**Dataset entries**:
= Beginning of Section =

(* ===== verification/Archive.v ===== *)
(** The metrics archives ([src/metrics.rs]): ring buffers of 5-second samples
    and their consolidation into minute, hour and day archives, the top-path
    tables and the windows the status page reads.

    The parallel vectors of an archive are a record of columns; indexing
    panics out of range, hence the options.  The floating-point CPU share and
    the iteration order of a hash map are parameters. *)
From stdpp Require Import sorting.
From S2P Require Import Prelude RustStr Metrics.

Module Archive.
Import Metrics.

Definition WINDOW_SECS : N := 5.
Definition FINE_SLOTS : nat := 720.
Definition MINUTE_SLOTS : nat := 1440.
Definition HOURLY_SLOTS : nat := 720.
Definition DAILY_SLOTS : nat := 365.
#[global] Arguments FINE_SLOTS : simpl never.
#[global] Arguments MINUTE_SLOTS : simpl never.
#[global] Arguments HOURLY_SLOTS : simpl never.
#[global] Arguments DAILY_SLOTS : simpl never.
Definition MINUTE_RATIO : N := 12.
Definition HOURLY_RATIO : N := 60.
Definition DAILY_RATIO : N := 24.
Definition COARSE_TOP_PATHS : nat := 20.
Definition TOP_PATHS_LIMIT : nat := 20.

(** * Periods *)

Inductive TimePeriod :=
  | Min5 | Min15 | Min60 | Hr3 | Hr6 | Hr12 | Day1 | Day7 | Day30
  | Month1 | Month3 | Month6 | Month12.

Definition from_query (s : string) : TimePeriod :=
  if bool_decide (s ∈ ["5min"; "5m"]) then Min5
  else if bool_decide (s ∈ ["15min"; "15m"]) then Min15
  else if bool_decide (s ∈ ["1h"; "60min"; "60m"]) then Min60
  else if String.eqb s "3h" then Hr3
  else if String.eqb s "6h" then Hr6
  else if String.eqb s "12h" then Hr12
  else if String.eqb s "1d" then Day1
  else if String.eqb s "7d" then Day7
  else if String.eqb s "30d" then Day30
  else if String.eqb s "1mo" then Month1
  else if String.eqb s "3mo" then Month3
  else if String.eqb s "6mo" then Month6
  else if bool_decide (s ∈ ["1y"; "12mo"]) then Month12
  else Min15.

Definition as_str (p : TimePeriod) : string :=
  match p with
  | Min5 => "5min" | Min15 => "15min" | Min60 => "1h" | Hr3 => "3h" | Hr6 => "6h" | Hr12 => "12h"
  | Day1 => "1d" | Day7 => "7d" | Day30 => "30d" | Month1 => "1mo" | Month3 => "3mo"
  | Month6 => "6mo" | Month12 => "1y"
  end.

(** The archive (0 fine, 1 minute, 2 hourly, 3 daily) and its slots. *)
Definition archive (p : TimePeriod) : N * nat :=
  match p with
  | Min5 => (0, 60%nat) | Min15 => (0, 180%nat) | Min60 => (0, FINE_SLOTS)
  | Hr3 => (1, 180%nat) | Hr6 => (1, 360%nat) | Hr12 => (1, 720%nat) | Day1 => (1, MINUTE_SLOTS)
  | Day7 => (2, 168%nat) | Day30 => (2, HOURLY_SLOTS) | Month1 => (2, HOURLY_SLOTS)
  | Month3 => (3, 90%nat) | Month6 => (3, 180%nat) | Month12 => (3, DAILY_SLOTS)
  end.

Definition step_secs (p : TimePeriod) : N :=
  match (archive p).1 with
  | 0 => WINDOW_SECS
  | 1 => WINDOW_SECS * MINUTE_RATIO
  | 2 => WINDOW_SECS * MINUTE_RATIO * HOURLY_RATIO
  | _ => WINDOW_SECS * MINUTE_RATIO * HOURLY_RATIO * DAILY_RATIO
  end.

(** * Columns *)

(** One row of an archive. *)
Record Slot := {
  req : N;
  mem : N;
  cpu : N;
  auth : N;
  jwt : N;
  jwt_expiry : N;
  jwt_issued : N;
  err4xx : N;
  err5xx : N;
  active : N;
}.

Definition slot_zero : Slot :=
  {| req := 0; mem := 0; cpu := 0; auth := 0; jwt := 0; jwt_expiry := 0; jwt_issued := 0;
     err4xx := 0; err5xx := 0; active := 0 |}.

(** The parallel vectors. *)
Record Columns := {
  c_req : list N;
  c_mem : list N;
  c_cpu : list N;
  c_auth : list N;
  c_jwt : list N;
  c_jwt_expiry : list N;
  c_jwt_issued : list N;
  c_err4xx : list N;
  c_err5xx : list N;
  c_active : list N;
}.

Definition cols_new (cap : nat) : Columns :=
  let z := replicate cap 0 in
  {| c_req := z; c_mem := z; c_cpu := z; c_auth := z; c_jwt := z; c_jwt_expiry := z;
     c_jwt_issued := z; c_err4xx := z; c_err5xx := z; c_active := z |}.

(** [v[i] = x], a panic out of range. *)
Definition vec_set {A} (l : list A) (i : nat) (x : A) : option (list A) :=
  if (i <? length l)%nat then Some (<[i := x]> l) else None.

Definition cols_get (c : Columns) (i : nat) : option Slot :=
  a1 ← c_req c !! i; a2 ← c_mem c !! i; a3 ← c_cpu c !! i; a4 ← c_auth c !! i;
  a5 ← c_jwt c !! i; a6 ← c_jwt_expiry c !! i; a7 ← c_jwt_issued c !! i;
  a8 ← c_err4xx c !! i; a9 ← c_err5xx c !! i; a10 ← c_active c !! i;
  Some {| req := a1; mem := a2; cpu := a3; auth := a4; jwt := a5; jwt_expiry := a6;
          jwt_issued := a7; err4xx := a8; err5xx := a9; active := a10 |}.

Definition cols_set (c : Columns) (i : nat) (s : Slot) : option Columns :=
  l1 ← vec_set (c_req c) i (req s); l2 ← vec_set (c_mem c) i (mem s);
  l3 ← vec_set (c_cpu c) i (cpu s); l4 ← vec_set (c_auth c) i (auth s);
  l5 ← vec_set (c_jwt c) i (jwt s); l6 ← vec_set (c_jwt_expiry c) i (jwt_expiry s);
  l7 ← vec_set (c_jwt_issued c) i (jwt_issued s); l8 ← vec_set (c_err4xx c) i (err4xx s);
  l9 ← vec_set (c_err5xx c) i (err5xx s); l10 ← vec_set (c_active c) i (active s);
  Some {| c_req := l1; c_mem := l2; c_cpu := l3; c_auth := l4; c_jwt := l5; c_jwt_expiry := l6;
          c_jwt_issued := l7; c_err4xx := l8; c_err5xx := l9; c_active := l10 |}.

(** * Archives *)

(** The counters a tick reads, kept as the baseline of the next. *)
Record Baseline := {
  last_total : N;
  last_auth : N;
  last_jwt : N;
  last_jwt_expiry : N;
  last_jwt_issued : N;
  last_4xx : N;
  last_5xx : N;
  last_cpu_ticks : N;
}.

= End of Section =

Repeat each entry exactly as it was given.

**SOLUTION FOR THIS TASK**:
(* ===== verification/Archive.v ===== *)
(** The metrics archives ([src/metrics.rs]): ring buffers of 5-second samples
    and their consolidation into minute, hour and day archives, the top-path
    tables and the windows the status page reads.

    The parallel vectors of an archive are a record of columns; indexing
    panics out of range, hence the options.  The floating-point CPU share and
    the iteration order of a hash map are parameters. *)
From stdpp Require Import sorting.
From S2P Require Import Prelude RustStr Metrics.

Module Archive.
Import Metrics.

Definition WINDOW_SECS : N := 5.
Definition FINE_SLOTS : nat := 720.
Definition MINUTE_SLOTS : nat := 1440.
Definition HOURLY_SLOTS : nat := 720.
Definition DAILY_SLOTS : nat := 365.
#[global] Arguments FINE_SLOTS : simpl never.
#[global] Arguments MINUTE_SLOTS : simpl never.
#[global] Arguments HOURLY_SLOTS : simpl never.
#[global] Arguments DAILY_SLOTS : simpl never.
Definition MINUTE_RATIO : N := 12.
Definition HOURLY_RATIO : N := 60.
Definition DAILY_RATIO : N := 24.
Definition COARSE_TOP_PATHS : nat := 20.
Definition TOP_PATHS_LIMIT : nat := 20.

(** * Periods *)

Inductive TimePeriod :=
  | Min5 | Min15 | Min60 | Hr3 | Hr6 | Hr12 | Day1 | Day7 | Day30
  | Month1 | Month3 | Month6 | Month12.

Definition from_query (s : string) : TimePeriod :=
  if bool_decide (s ∈ ["5min"; "5m"]) then Min5
  else if bool_decide (s ∈ ["15min"; "15m"]) then Min15
  else if bool_decide (s ∈ ["1h"; "60min"; "60m"]) then Min60
  else if String.eqb s "3h" then Hr3
  else if String.eqb s "6h" then Hr6
  else if String.eqb s "12h" then Hr12
  else if String.eqb s "1d" then Day1
  else if String.eqb s "7d" then Day7
  else if String.eqb s "30d" then Day30
  else if String.eqb s "1mo" then Month1
  else if String.eqb s "3mo" then Month3
  else if String.eqb s "6mo" then Month6
  else if bool_decide (s ∈ ["1y"; "12mo"]) then Month12
  else Min15.

Definition as_str (p : TimePeriod) : string :=
  match p with
  | Min5 => "5min" | Min15 => "15min" | Min60 => "1h" | Hr3 => "3h" | Hr6 => "6h" | Hr12 => "12h"
  | Day1 => "1d" | Day7 => "7d" | Day30 => "30d" | Month1 => "1mo" | Month3 => "3mo"
  | Month6 => "6mo" | Month12 => "1y"
  end.

(** The archive (0 fine, 1 minute, 2 hourly, 3 daily) and its slots. *)
Definition archive (p : TimePeriod) : N * nat :=
  match p with
  | Min5 => (0, 60%nat) | Min15 => (0, 180%nat) | Min60 => (0, FINE_SLOTS)
  | Hr3 => (1, 180%nat) | Hr6 => (1, 360%nat) | Hr12 => (1, 720%nat) | Day1 => (1, MINUTE_SLOTS)
  | Day7 => (2, 168%nat) | Day30 => (2, HOURLY_SLOTS) | Month1 => (2, HOURLY_SLOTS)
  | Month3 => (3, 90%nat) | Month6 => (3, 180%nat) | Month12 => (3, DAILY_SLOTS)
  end.

Definition step_secs (p : TimePeriod) : N :=
  match (archive p).1 with
  | 0 => WINDOW_SECS
  | 1 => WINDOW_SECS * MINUTE_RATIO
  | 2 => WINDOW_SECS * MINUTE_RATIO * HOURLY_RATIO
  | _ => WINDOW_SECS * MINUTE_RATIO * HOURLY_RATIO * DAILY_RATIO
  end.

(** * Columns *)

(** One row of an archive. *)
Record Slot := {
  req : N;
  mem : N;
  cpu : N;
  auth : N;
  jwt : N;
  jwt_expiry : N;
  jwt_issued : N;
  err4xx : N;
  err5xx : N;
  active : N;
}.

Definition slot_zero : Slot :=
  {| req := 0; mem := 0; cpu := 0; auth := 0; jwt := 0; jwt_expiry := 0; jwt_issued := 0;
     err4xx := 0; err5xx := 0; active := 0 |}.

(** The parallel vectors. *)
Record Columns := {
  c_req : list N;
  c_mem : list N;
  c_cpu : list N;
  c_auth : list N;
  c_jwt : list N;
  c_jwt_expiry : list N;
  c_jwt_issued : list N;
  c_err4xx : list N;
  c_err5xx : list N;
  c_active : list N;
}.

Definition cols_new (cap : nat) : Columns :=
  let z := replicate cap 0 in
  {| c_req := z; c_mem := z; c_cpu := z; c_auth := z; c_jwt := z; c_jwt_expiry := z;
     c_jwt_issued := z; c_err4xx := z; c_err5xx := z; c_active := z |}.

(** [v[i] = x], a panic out of range. *)
Definition vec_set {A} (l : list A) (i : nat) (x : A) : option (list A) :=
  if (i <? length l)%nat then Some (<[i := x]> l) else None.

Definition cols_get (c : Columns) (i : nat) : option Slot :=
  a1 ← c_req c !! i; a2 ← c_mem c !! i; a3 ← c_cpu c !! i; a4 ← c_auth c !! i;
  a5 ← c_jwt c !! i; a6 ← c_jwt_expiry c !! i; a7 ← c_jwt_issued c !! i;
  a8 ← c_err4xx c !! i; a9 ← c_err5xx c !! i; a10 ← c_active c !! i;
  Some {| req := a1; mem := a2; cpu := a3; auth := a4; jwt := a5; jwt_expiry := a6;
          jwt_issued := a7; err4xx := a8; err5xx := a9; active := a10 |}.

Definition cols_set (c : Columns) (i : nat) (s : Slot) : option Columns :=
  l1 ← vec_set (c_req c) i (req s); l2 ← vec_set (c_mem c) i (mem s);
  l3 ← vec_set (c_cpu c) i (cpu s); l4 ← vec_set (c_auth c) i (auth s);
  l5 ← vec_set (c_jwt c) i (jwt s); l6 ← vec_set (c_jwt_expiry c) i (jwt_expiry s);
  l7 ← vec_set (c_jwt_issued c) i (jwt_issued s); l8 ← vec_set (c_err4xx c) i (err4xx s);
  l9 ← vec_set (c_err5xx c) i (err5xx s); l10 ← vec_set (c_active c) i (active s);
  Some {| c_req := l1; c_mem := l2; c_cpu := l3; c_auth := l4; c_jwt := l5; c_jwt_expiry := l6;
          c_jwt_issued := l7; c_err4xx := l8; c_err5xx := l9; c_active := l10 |}.

(** * Archives *)

(** The counters a tick reads, kept as the baseline of the next. *)
Record Baseline := {
  last_total : N;
  last_auth : N;
  last_jwt : N;
  last_jwt_expiry : N;
  last_jwt_issued : N;
  last_4xx : N;
  last_5xx : N;
  last_cpu_ticks : N;
}.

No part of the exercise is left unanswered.